Now, Maine's Governor of two months Lepage joins a list of iconoclasts.  If he is allowed to get away with  removing images of Maine's labor history by decreeing it "one sided", what other history might he be looking to change in the meantime?  In my opinion, removing an otherwise benign mural puts the Governor in line with others like the Taliban who dynamited in 2001 the magnificent 6th century structures of the Buddhas of Bamyan, in Afghanistan; and let's add the Soviet Communists who in 1924 changed the name of St. Petersburg to Leningrad because they didn't want to be reminded of the Russian Czar. 

People care about all of their history,  the good, the momentous, the bad and the offensive.  Political leaders should acknowledge the past while letting go of it.

For some unbelievable reason, iconoclasts are threatened by images offensive to them, the proverbial ego of one. As evidenced by the public aftershocks of Governor LePage's removal of a mural quietly hanging in Maine's Department of Labor office, iconoclastic acts cause collateral damage.  Governor LePage is now the subject of national negative news coverage.  One would think iconoclasts get the collateral damage caused by their selfish acts, but they apparently don't.

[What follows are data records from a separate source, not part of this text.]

(* ===== verification/Versions.v ===== *)
(** * Tor versions: [core/or/versions.c]

    Parsing, comparing and sorting of version strings, and what a list of recommended versions says about
    one's own. The summary of protocol versions, from the same file, is in [Protover]. *)
From S2P Require Import Prelude ParseInt Strings Smartutil Binascii DiOps.

Definition MAX_STATUS_TAG_LEN : nat := 32.

Inductive ver_status := VER_PRE | VER_RC | VER_RELEASE.
Definition ver_status_num (s : ver_status) : Z := match s with VER_PRE => 0 | VER_RC => 1 | VER_RELEASE => 2 end.

Record tor_version := {
  major : Z; minor : Z; micro : Z; status : ver_status; patchlevel : Z; status_tag : bytes; svn_revision : Z;
  git_tag_len : Z; git_tag : bytes
}.

(** ** Parsing *)

(** [NUMBER] and [DOT]: the number and the rest; [Err] is [return -1]. *)
Definition NUMBER (cp : bytes) : outcome (Z * bytes) :=
  if negb (TOR_ISDIGIT (deref cp)) then Err
  else
    let r := tor_parse_uint64 cp 10 0 INT32_MAX true in
    if negb (p_ok r) then Err
    else
      match p_next r with
      | None => Err
      | Some eos => if (length eos =? length cp)%nat then Err else Ok (to_int (p_val r), eos)
      end.
Definition DOT (cp : bytes) : outcome bytes := if bool_decide (deref cp = "."%char) then Ok (drop 1 cp) else Err.

(** From the label [status_tag] on. *)
Definition parse_status_tag (out : tor_version) (cp : bytes) : outcome tor_version :=
  let cp := if bool_decide (deref cp = "-"%char) || bool_decide (deref cp = "."%char) then drop 1 cp else cp in
  let eos := find_whitespace cp in
  let tag := take (length cp - length eos) cp in
  let tag := if (MAX_STATUS_TAG_LEN <=? length tag)%nat then take (MAX_STATUS_TAG_LEN - 1) cp else tag in
  let cp := eat_whitespace eos in
  let with_svn n len digest :=
    {| major := major out; minor := minor out; micro := micro out; status := status out; patchlevel := patchlevel out;
       status_tag := tag; svn_revision := n; git_tag_len := len; git_tag := digest |} in
  if strcmpstart cp (bs "(r") =? 0 then
    Ok (with_svn (to_int (st_val (strtol (drop 2 cp) 10))) (git_tag_len out) (git_tag out))
  else if strcmpstart cp (bs "(git-") =? 0 then
    match memchr cp ")" (length cp) with
    | None => Err
    | Some close_paren =>
        let hexlen := Z.of_nat close_paren - 5 in
        if 40 <? hexlen then Err
        else if (hexlen =? 0) || (hexlen mod 2 =? 1) then Err
        else
          let* (n, digest) := base16_decode (replicate (Z.to_nat (hexlen / 2)) NUL) (take (Z.to_nat hexlen) (drop 5 cp)) in
          if negb (n =? hexlen / 2) then Err
          else Ok (with_svn (svn_revision out) (hexlen / 2) (digest ++ drop (length digest) (git_tag out)))
    end
  else Ok (with_svn (svn_revision out) (git_tag_len out) (git_tag out)).

Definition tor_version_parse (s : bytes) : outcome tor_version :=
  let cp := if strcasecmpstart s (bs "Tor ") =? 0 then drop 4 s else s in
  let out ma mi mc st pl := {| major := ma; minor := mi; micro := mc; status := st; patchlevel := pl; status_tag := [];
                              svn_revision := 0; git_tag_len := 0; git_tag := replicate 20 NUL |} in
  let* (ma, cp) := NUMBER cp in
  let* cp := DOT cp in
  let* (mi, cp) := NUMBER cp in
  if bool_decide (deref cp = NUL) then Ok (out ma mi 0 VER_RELEASE 0)
  else if bool_decide (deref cp = "-"%char) then parse_status_tag (out ma mi 0 VER_RELEASE 0) cp
  else
    let* cp := DOT cp in
    let* (mc, cp) := NUMBER cp in
    if bool_decide (deref cp = NUL) then Ok (out ma mi mc VER_RELEASE 0)
    else if bool_decide (deref cp = "-"%char) then parse_status_tag (out ma mi mc VER_RELEASE 0) cp
    else
      let* (st, cp) :=
        if bool_decide (deref cp = "."%char) then Ok (VER_RELEASE, drop 1 cp)
        else if strncmp cp (bs "pre") 3 =? 0 then Ok (VER_PRE, drop 3 cp)
        else if strncmp cp (bs "rc") 2 =? 0 then Ok (VER_RC, drop 2 cp)
        else Err in
      let* (pl, cp) := NUMBER cp in
      parse_status_tag (out ma mi mc st pl) cp.

(** 1 with a version, 0, or -1. *)
Definition tor_version_parse_platform (platform : bytes) (strict : bool) : outcome (Z * option tor_version) :=
  if negb (strcmpstart platform (bs "Tor ") =? 0) then Ok (0, None)
  else
    let start := eat_whitespace (drop 3 platform) in
    match start with
    | [] => Ok (-1, None)
    | _ =>
        let s := find_whitespace start in
        let s2 := eat_whitespace s in
        let s := if (strcmpstart s2 (bs "(r") =? 0) || (strcmpstart s2 (bs "(git-") =? 0) then find_whitespace s2 else s in
        if 128 <=? zlen start - zlen s + 1 then Ok (-1, None)
        else
          match tor_version_parse (take (length start - length s) start) with
          | Ok v =>
              if strict && ((major v <? 0) || (minor v <? 0) || (micro v <? 0) || (patchlevel v <? 0) || (svn_revision v <? 0))
              then Ok (-1, None) else Ok (1, Some v)
          | Err => Ok (-1, None)
          | Stuck => Stuck
          end
    end.

(** ** Comparing *)

(** [CMP]: the sign of the difference of two [int]s as [unsigned]s, read as an [int]. *)
Definition CMP (a b : Z) : Z := Z.sgn (to_int (wrap 32 a - wrap 32 b)).

Definition tor_version_compare (a b : tor_version) : Z :=
  let cmp c k := if c =? 0 then k else c in
  cmp (CMP (major a) (major b)) (
  cmp (CMP (minor a) (minor b)) (
  cmp (CMP (micro a) (micro b)) (
  cmp (CMP (ver_status_num (status a)) (ver_status_num (status b))) (
  cmp (CMP (patchlevel a) (patchlevel b)) (
  cmp (strcmp (status_tag a) (status_tag b)) (
  cmp (CMP (svn_revision a) (svn_revision b)) (
  cmp (CMP (git_tag_len a) (git_tag_len b)) (
  if negb (git_tag_len a =? 0) then first_diff (take (Z.to_nat (git_tag_len a)) (git_tag a)) (take (Z.to_nat (git_tag_len a)) (git_tag b)) else 0)))))))).

Definition tor_version_same_series (a b : tor_version) : bool :=
  (major a =? major b) && (minor a =? minor b) && (micro a =? micro b).

Definition tor_version_as_new_as (platform cutoff : bytes) : outcome bool :=
  match tor_version_parse cutoff with
  | Stuck => Stuck
  | Err => Ok false
  | Ok cutoff_version =>
      let* (r, v) := tor_version_parse_platform platform false in
      match v with
      | Some router_version => Ok (0 <=? tor_version_compare router_version cutoff_version)
      | None => Ok true
      end
  end.

(** [tor_version_parse] in the conditions of the callers. *)
Definition try_parse (s : bytes) : outcome (option tor_version) :=
  match tor_version_parse s with Ok v => Ok (Some v) | Err => Ok None | Stuck => Stuck end.

Definition compare_tor_version_str_ptr_ (a b : bytes) : outcome Z :=
  let* ca := try_parse a in
  let* cb := try_parse b in
  match ca, cb with
  | Some va, Some vb => Ok (tor_version_compare va vb)
  | Some _, None => Ok (-1)
  | None, Some _ => Ok 1
  | None, None => Ok (strcmp a b)
  end.

(** ** Recommended versions *)

Inductive version_status := VS_RECOMMENDED | VS_OLD | VS_NEW | VS_NEW_IN_SERIES | VS_UNRECOMMENDED | VS_EMPTY.

Record found_flags := { found_newer : bool; found_older : bool; found_newer_in_series : bool; found_any_in_series : bool }.

(** The loop; [None] is the jump with VS_RECOMMENDED. *)
Fixpoint obsolete_loop (mine : tor_version) (version_sl : list bytes) (f : found_flags) : outcome (option found_flags) :=
  match version_sl with
  | [] => Ok (Some f)
  | cp :: version_sl =>
      let cp := if strcmpstart cp (bs "Tor ") =? 0 then drop 4 cp else cp in
      let* other := try_parse cp in
      match other with
      | None => obsolete_loop mine version_sl f
      | Some other =>
          let same := tor_version_same_series mine other in
          let r := tor_version_compare mine other in
          if r =? 0 then Ok None
          else
            obsolete_loop mine version_sl
              {| found_newer := found_newer f || (r <? 0); found_older := found_older f || (0 <? r);
                 found_newer_in_series := found_newer_in_series f || ((r <? 0) && same);
                 found_any_in_series := found_any_in_series f || same |}
      end
  end.

Definition tor_version_is_obsolete (myversion versionlist : bytes) : outcome version_status :=
  match tor_version_parse myversion with
  | Ok mine =>
      let* (version_sl, _) := smartlist_split_string [] versionlist (Some (bs ",")) SPLIT_SKIP_SPACE 0 in
      match versionlist with
      | [] => Ok VS_EMPTY
      | _ =>
          let* f := obsolete_loop mine version_sl {| found_newer := false; found_older := false; found_newer_in_series := false; found_any_in_series := false |} in
          match f with
          | None => Ok VS_RECOMMENDED
          | Some f =>
              if found_any_in_series f && negb (found_newer_in_series f) && found_newer f then Ok VS_NEW_IN_SERIES
              else if found_newer f && negb (found_older f) then Ok VS_OLD
              else if found_older f && negb (found_newer f) then Ok VS_NEW
              else Ok VS_UNRECOMMENDED
          end
      end
  | _ => Stuck
  end.
(* ===== verification/VersionsFacts.v ===== *)
(** * Tor versions: parsing is safe and bounded, comparison is a total order, and what a list of recommended versions says *)
From stdpp Require Import gmap.
From S2P Require Import Prelude ParseInt Strings Smartutil Binascii DiOps InaddrSafe ParseCommon ParseFacts StringOrder Versions.

(** ** Parsing *)

Definition int_ok (z : Z) : Prop := 0 <= z <= INT32_MAX.
Record version_ok (v : tor_version) : Prop := {
  ok_major : int_ok (major v); ok_minor : int_ok (minor v); ok_micro : int_ok (micro v); ok_patchlevel : int_ok (patchlevel v);
  ok_tag : c_string (status_tag v) /\ (length (status_tag v) < MAX_STATUS_TAG_LEN)%nat;
  ok_svn : - 2 ^ 31 <= svn_revision v < 2 ^ 31;
  ok_git : length (git_tag v) = 20%nat /\ 0 <= git_tag_len v <= 20
}.

Lemma scan_digits_suffix (base : Z) (s : bytes) : forall acc, exists pre, s = pre ++ snd (scan_digits base acc s).
Proof.
  induction s as [|c s IH]; intros acc; cbn [scan_digits]; [by exists []|]. destruct (digit_in base c) as [d|]; [|by exists []].
  destruct (IH (acc * base + d)) as [pre E]. exists (c :: pre). cbn [app]. by rewrite <- E.
Qed.

Lemma strtoul_10_suffix (s : bytes) : TOR_ISDIGIT (deref s) = true -> exists pre, s = pre ++ st_end (strtoul s 10).
Proof.
  destruct s as [|c s]; [done|]. cbn [deref]. intros Hc. unfold strtoul. rewrite strtox_10 by done. destruct (scan_digits_suffix 10 (c :: s) 0) as [pre E].
  exists pre. by destruct (_ <? _).
Qed.

Lemma NUMBER_safe (cp : bytes) : c_string cp -> safe (fun r => int_ok r.1 /\ c_string r.2) (NUMBER cp).
Proof.
  intros Hcp. unfold NUMBER. destruct (TOR_ISDIGIT (deref cp)) eqn:Hd; [|done]. cbn [negb]. set (r := tor_parse_uint64 cp 10 0 INT32_MAX true).
  destruct (p_ok r) eqn:Hok; [|done]. cbn [negb]. destruct (p_next r) as [eos|] eqn:Hn; [|done]. destruct (_ =? _)%nat; [done|].
  assert (Hv : 0 <= p_val r <= INT32_MAX) by (unfold r, tor_parse_uint64 in *; cbn in Hok |- *; by apply CHECK_STRTOX_bounds).
  cbn [safe fst snd]. split.
  - unfold to_int, wrap, INT32_MAX, int_ok in *. rewrite Z.mod_small by lia. by rewrite (proj2 (Z.ltb_lt _ _)) by lia.
  - destruct (strtoul_10_suffix cp Hd) as [pre E]. assert (eos = st_end (strtoul cp 10)) as ->; [|by eapply suffix_c_string; [exists pre|]].
    unfold r, tor_parse_uint64 in Hn. change (10 <? 0) with false in Hn. cbn iota in Hn. unfold CHECK_STRTOX_RESULT in Hn. cbn [negb andb] in Hn.
    repeat (case_match; [cbn [p_next] in Hn; congruence|]). cbn [p_next] in Hn. congruence.
Qed.

Lemma DOT_safe (cp : bytes) : c_string cp -> safe c_string (DOT cp).
Proof. intros H. unfold DOT. destruct (bool_decide _); [|done]. cbn. by apply Forall_drop. Qed.

Lemma to_int_range (z : Z) : - 2 ^ 31 <= to_int z < 2 ^ 31.
Proof. unfold to_int, wrap. pose proof (Z.mod_pos_bound z (2 ^ 32) ltac:(lia)). destruct (Z.ltb_spec (z mod 2 ^ 32) (2 ^ 31)); lia. Qed.

Lemma strcmpstart_take (s p : bytes) : c_string p -> strcmpstart s p = 0 -> take (length p) s = p.
Proof.
  unfold strcmpstart. intros Hp. revert s. induction Hp as [|c p Hc _ IH]; intros s H; [done|]. destruct s as [|d s]; cbn [length strncmp deref] in H.
  - destruct (Z.eqb_spec (b2z NUL) (b2z c)) as [E|E]; [by apply b2z_inj in E; destruct Hc|]. exfalso; lia.
  - destruct (Z.eqb_spec (b2z d) (b2z c)) as [->%b2z_inj|E]; [|exfalso; lia]. cbn [length take]. by rewrite IH.
Qed.

Lemma parse_status_tag_safe (out : tor_version) (cp : bytes) : c_string cp -> version_ok out -> safe version_ok (parse_status_tag out cp).
Proof.
  intros Hcp Hout. unfold parse_status_tag. set (cp1 := if _ || _ then drop 1 cp else cp).
  assert (Hcp1 : c_string cp1) by (unfold cp1; destruct (_ || _); [by apply Forall_drop|done]).
  set (tag := if (MAX_STATUS_TAG_LEN <=? _)%nat then _ else _).
  assert (Htag : c_string tag /\ (length tag < MAX_STATUS_TAG_LEN)%nat).
  { unfold tag. destruct (Nat.leb_spec MAX_STATUS_TAG_LEN (length (take (length cp1 - length (find_whitespace cp1)) cp1))); [|split; [by apply Forall_take|done]].
    split; [by apply Forall_take|]. rewrite length_take. unfold MAX_STATUS_TAG_LEN. lia. }
  set (cp2 := eat_whitespace _).
  destruct Hout as [? ? ? ? _ ? [? ?]]. destruct (Z.eqb_spec (strcmpstart cp2 (bs "(r")) 0); [constructor; cbn; done || apply to_int_range|].
  destruct (Z.eqb_spec (strcmpstart cp2 (bs "(git-")) 0) as [Hg|]; [|by constructor].
  pose proof (memchr_ok (length cp2) cp2 ")") as Hm. destruct (memchr cp2 ")" (length cp2)) as [p|]; [|done].
  destruct (Z.ltb_spec 40 (Z.of_nat p - 5)); [done|]. destruct (Z.eqb_spec (Z.of_nat p - 5) 0), (Z.eqb_spec ((Z.of_nat p - 5) mod 2) 1); try done. cbn [orb].
  assert (5 <= p)%nat.
  { apply strcmpstart_take in Hg; [|by repeat constructor]. destruct Hm as [Hm _]. destruct (Nat.le_gt_cases 5 p) as [L|L]; [done|].
    rewrite <- (lookup_take_lt cp2 5) in Hm by done. cbn [length bs String.list_ascii_of_string] in Hg. change (length (bs "(git-")) with 5%nat in Hg. rewrite Hg in Hm.
    by do 5 (destruct p as [|p]; [done|]). }
  set (len := Z.to_nat ((Z.of_nat p - 5) / 2)). eapply safe_bind; [|].
  - instantiate (1 := fun r => length r.2 = len). pose proof (base16_decode_within (replicate len NUL) (take (Z.to_nat (Z.of_nat p - 5)) (drop 5 cp2))) as Hw.
    destruct (base16_decode _ _) as [[k d]| |]; [|done..]. cbn in Hw |- *. rewrite length_replicate in Hw. tauto.
  - intros [k digest] Hl. cbn in Hl. destruct (k =? _); [|done]. cbn [negb safe]. constructor; cbn; [done..|]. rewrite length_app, length_drop, Hl.
    unfold len in *. split; dlia.
Qed.
(* ===== verification/ProtoverFacts.v ===== *)
(** * Subprotocol versions: masks as sets of versions, the text of a list, votes, and what is supported *)
From Stdlib Require Import Sorted.
From stdpp Require Import gmap.
From S2P Require Import Prelude ParseInt Strings Smartutil InaddrSafe StringOrder Versions Protover.

(** ** Masks *)

Definition mask_ok (m : Z) : Prop := 0 <= m < 2 ^ 64.
(** Not all 64 versions, which the encoder cannot count. *)
Definition mask_encodable (m : Z) : Prop := 0 <= m < 2 ^ 64 - 1.
Definition range_mask (low high : Z) : Z := Z.shiftl (Z.ones (high - low + 1)) low.

Lemma bitmask_for_range_ok (low high : Z) : 0 <= low <= high -> high < 64 -> bitmask_for_range low high = Ok (range_mask low high).
Proof.
  intros Hl Hh.
  set (P h l := match bitmask_for_range l h with Ok m => (h <? l) || (m =? range_mask l h) | _ => h <? l end).
  assert (H : forallb (fun h => forallb (P h) (seqZ 0 64)) (seqZ 0 64) = true) by (by vm_compute).
  pose proof (forall_range (P high) 64 (forall_range (fun h => forallb (P h) (seqZ 0 64)) 64 H high ltac:(lia)) low ltac:(lia)) as Hp.
  unfold P in Hp. destruct (bitmask_for_range low high) as [m| |]; cbn in Hp.
  - apply orb_true_iff in Hp as [Hp%Z.ltb_lt | ->%Z.eqb_eq]; [lia|done].
  - apply Z.ltb_lt in Hp. lia.
  - apply Z.ltb_lt in Hp. lia.
Qed.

By removing the labor murals and storing them away from public view, Governor LePage was an equal opportunity iconoclast.  He offended the State Museum Curators who wrote a statement opposing his actions.  Backlash from Maine constituents of Republican leaders are likewise offended because they are distracted by trying to understand the Governor's actions.  Mount Holyoke College President Lynn Pasquerella wrote to Governor LePage as reported in the Boston Globe, saying that removing the labor mural "conjures thoughts of rewriting history prevalent in totalitarian regimes."

History takes care of iconoclasts.  US Congressional House Speaker Newt Gingrich's saw his tenure as a political leader short circuited after he removed a painting by Ralph Fasanella from the Capitol House labor committee room, a painting depicting the 1912 "Bread and Roses" strike in Lawrence, Mass, an event led by mostly immigrant women textile workers (Boston Globe "Revisionist Art History"April 3, 2011).

Maine Governor Lepage wants to tell the world how this New England state is open for business.  But, by wasting time, money and political capital on iconoclastic actions, he sends the opposite and wrong message to potential employers and the state's employees who, by the way, are essential to the growth of ANY business.

And speaking of business....just where are those "employers" Maine Governor LePage was so concerned about offending because they were not depicted in the labor mural he abruptly removed from public view?

Iconoclasts must learn that the way to revise history is to look forward, not backward.